Как человек, привыкший быть хозяином данного обещания, я вытерпел рабочий день до конца. Меня выжали, как лимон. Я был пуст морально и физически. Как утолить моральный голод на этом корабле я не представлял, а вот избавиться от физического голода я знал как. Теперь у меня были красочные прямоугольнички, заменяющие деньги, и любой бармен обязан был принять их для оплаты.
Время была далеко за полдень. Солнце, видимое сквозь стеклянные крыши коридора, висело на половине пути к горизонту. Везде, где я проходил, было людно. Зоопарк странных людей с головами животных, гадов и птиц гомонил, как в каких-нибудь тропических джунглях. На меня часто обращали внимание и пытались сохранить картины со мной на свои устройства. Бесцеремонные пассажиры корабля отняли у меня много времени, прежде, чем я попал в бар.
За стойкой стоял человек-барсук. Тот это был барсук или другой, я не смог определить.
- Мне чего-нибудь с мясом и вина. - Я вынул карточку, которую мне предоставила компания, по производству спортивной одежды, и демонстративно постучал ее по стойке.
- Извините, мистер Гулливер, но у нас только легкие закуски. Могу налить вам вина и шоколад.
- Только не шоколад. Я хочу мяса.
Стоявшая рядом со мной козочка тряхнула ушами и отошла.
- Веганы не любят разговоры про мясо в их присутствии. - Шепотом сообщил бармен. - Мы уважаем их выбор.
- Давай вина и расскажи мне, где можно нормально поесть.
Вино приятно разошлось по желудку и еще больше усилило аппетит.
- Вниз, через две палубы. Там будет ресторан. Вы его сразу учуете по запаху, и по отсутствию веганов.
- Спасибо. - Поблагодарил я бармена. Мне он больше не казался наглым и насмешливым.

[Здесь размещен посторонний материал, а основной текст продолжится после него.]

(** A page to hand out lies in a usable descriptor. *)
Lemma init_pages l p :
  map_wf l -> available (init_physical_allocator (Some l)) p -> exists d, d ∈ l /\ in_descriptor d p.
Proof.
  intros Hm. destruct (init_spec l Hm) as (_ & Hs & Hf). intros [Hp|Hp]; [rewrite Hs in Hp; by inversion Hp|].
  apply exists_lookup in Hp as (i & r & Hi & Hr). destruct (Hf i r p Hi Hr) as (j & d & Hj & Hd).
  exists d. split; [by eapply list_elem_of_lookup_2|done].
Qed.

(** ** Properties *)

(** Started from a firmware memory map whose usable descriptors do not
    overlap, the allocator is well-formed, and every page it can hand out is
    aligned, lies inside one usable descriptor, and is above the program image
    window. *)
Theorem init_allocator_sound l :
  map_wf l ->
  let a := init_physical_allocator (Some l) in
  phys_wf a /\
  forall p, available a p -> page_aligned p /\ APP_LOAD_MAX <= p /\
    exists d, d ∈ l /\ in_descriptor d p.
Proof.
  intros Hm a. destruct (init_spec l Hm) as (Hw & _ & _). split; [done|].
  intros p Hp. destruct (init_pages l p Hm Hp) as (d & Hd & Hin). pose proof Hin as (_ & D1 & D2 & _).
  split_and!; [done|lia|]. by exists d.
Qed.

(** C25: The allocator implements a set of free pages: on a well-formed
    allocator, [alloc_page] removes and returns an aligned page of the set and
    fails only when the set is empty; [free_page] of an aligned page outside the
    set adds it and fails only when the 4096-entry stack is full; both keep the
    allocator well-formed. *)
Theorem allocator_refines_set a p :
  phys_wf a -> 0 < p < 4503599627370496 -> page_aligned p -> ~ available a p ->
  match alloc_page a with
  | (a', Some q) => phys_wf a' /\ available a q /\ page_aligned q /\
      forall x, available a' x <-> available a x /\ x <> q
  | (a', None) => a' = a /\ forall x, ~ available a x
  end /\
  match free_page p a with
  | (a', true) => phys_wf a' /\ forall x, available a' x <-> available a x \/ x = p
  | (a', false) => a' = a /\ (FREE_PAGE_STACK_MAX <= free_count a)%nat
  end.
Proof.
  intros Hw Hp Ha Hn. split.
  - pose proof (alloc_spec a Hw) as H. destruct (alloc_page a) as [a' [q|]]; [naive_solver|done].
  - pose proof (free_spec a p Hw Hp Hn) as H. destruct (free_page p a) as [a' [|]]; naive_solver.
Qed.

Definition demo_map : list EfiMemoryDescriptor :=
  [mkEfi 7 0 160000; mkEfi 2 655360000 16; mkEfi 7 1073741824 1024].

Lemma demo_map_wf : map_wf demo_map.
Proof.
  split.
  - unfold demo_map, PAGE_SIZE. repeat constructor; simpl; lia.
  - intros i j d1 d2 p Hi Hj (T1 & _ & L1 & U1) (T2 & _ & L2 & U2).
    unfold demo_map, PAGE_SIZE in *.
    destruct i as [|[|[|i]]], j as [|[|[|j]]]; simplify_eq/=; try done; lia.
Defined.

Lemma init_allocator_sound_witness : phys_wf (init_physical_allocator (Some demo_map)).
Proof. apply (init_allocator_sound demo_map). exact demo_map_wf. Defined.

Lemma allocator_refines_set_witness :
  match alloc_page phys_empty with
  | (a', Some q) => phys_wf a' /\ available phys_empty q /\ page_aligned q /\
      forall x, available a' x <-> available phys_empty x /\ x <> q
  | (a', None) => a' = phys_empty /\ forall x, ~ available phys_empty x
  end /\
  match free_page 4096 phys_empty with
  | (a', true) => phys_wf a' /\ forall x, available a' x <-> available phys_empty x \/ x = 4096
  | (a', false) => a' = phys_empty /\ (FREE_PAGE_STACK_MAX <= free_count phys_empty)%nat
  end.
Proof.
  apply (allocator_refines_set phys_empty 4096); [|lia|reflexivity|].
  - exact (proj1 (init_spec [] ltac:(split; [constructor|intros ? ? ? ? ? H; inversion H]))).
  - intros [H|H]; inversion H.
Defined.

(** [free_page] does not check that the page is in use: returning a page
    twice makes two later allocations hand out the same page. *)
Theorem double_free_aliases a p :
  page_aligned p -> (free_count a + 2 <= FREE_PAGE_STACK_MAX)%nat ->
  let a1 := fst (free_page p (fst (free_page p a))) in
  let '(a2, r1) := alloc_page a1 in
  let '(_, r2) := alloc_page a2 in
  r1 = Some p /\ r2 = Some p.
Proof.
  intros Ha Hc. rewrite (free_page_ok a) by (done || lia). cbn [fst].
  rewrite free_page_ok by (done || (unfold free_count in *; simpl; lia)). done.
Qed.

Lemma double_free_aliases_witness :
  snd (alloc_page (fst (alloc_page
    (fst (free_page 8192 (fst (free_page 8192 phys_empty))))))) = Some 8192.
Proof.
  pose proof (double_free_aliases phys_empty 8192 ltac:(reflexivity)
    ltac:(apply Nat.leb_le; vm_compute; reflexivity)) as H.
  exact (proj2 H).
Defined.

- Вы, я вижу, хотите стать хищником? - Спросил барсук.
- Вообще-то, мне хотелось бы остаться самим собой. - Ответил я.
Мне показалось, что барсучью морду бармена скривило от моего ответа. Мне было все равно, вино создало приятный настрой, а ожидание сочного куска мяса отодвинуло на дальний план любые чужие проявления эмоций.
Спустившись вниз на две палубы, я почувствовал смесь запахов жареного мяса и острых приправ. Это было именно то, что я желал. Публика в округе на самом деле была хищной. Тигры, львы, медведи, волки, собаки, и даже гиены. Многие были одеты представительно, в костюмы, но многие носили очень свободный стиль, шорты, как у солдат в Ост-Индии и свободные рубахи пестрой расцветки.
Я занял столик. Ко мне сразу подскочила молодая лань. Протянула листок меню и попросила подождать пять минут. Я был готов ткнуть в первую попавшуюся строчку, но пришлось подождать. Из всех блюд, название которых мне были незнакомы из-за явного французского происхождения, я выбрал единственное знакомое, говяжий стейк.
Через долгих двадцать минут мне принесли горячий кусок хорошего сочного говяжьего стейка, с причудливо нанесенным на него рисунком из темного соуса. В мое время стейк в дополнительном оформлении не нуждался, являясь самодостаточным, как внешне, так и по содержанию. Однако, тут я просто брюзжал. Соус не портил вид и вкус хорошего мяса. На апперитив подали какой-то пряный напиток. Я пригубил его, но сильный запах оттолкнул. Мне не надо было усиливать аппетит.
Из ресторана я выбрался в более благодушном расположении духа, чем пребывал большую половину дня. Солнце почти ушло за горизонт. Публика на корабле стала еще шумнее и пестрее. Я решил выйти на свежий воздух, ощутить соленый морской ветер и полюбоваться закатом.
- О, мистер Гулливер, я на вас подписана! - Прощебетала пташка с крепкой девичьей фигурой и головой канарейки.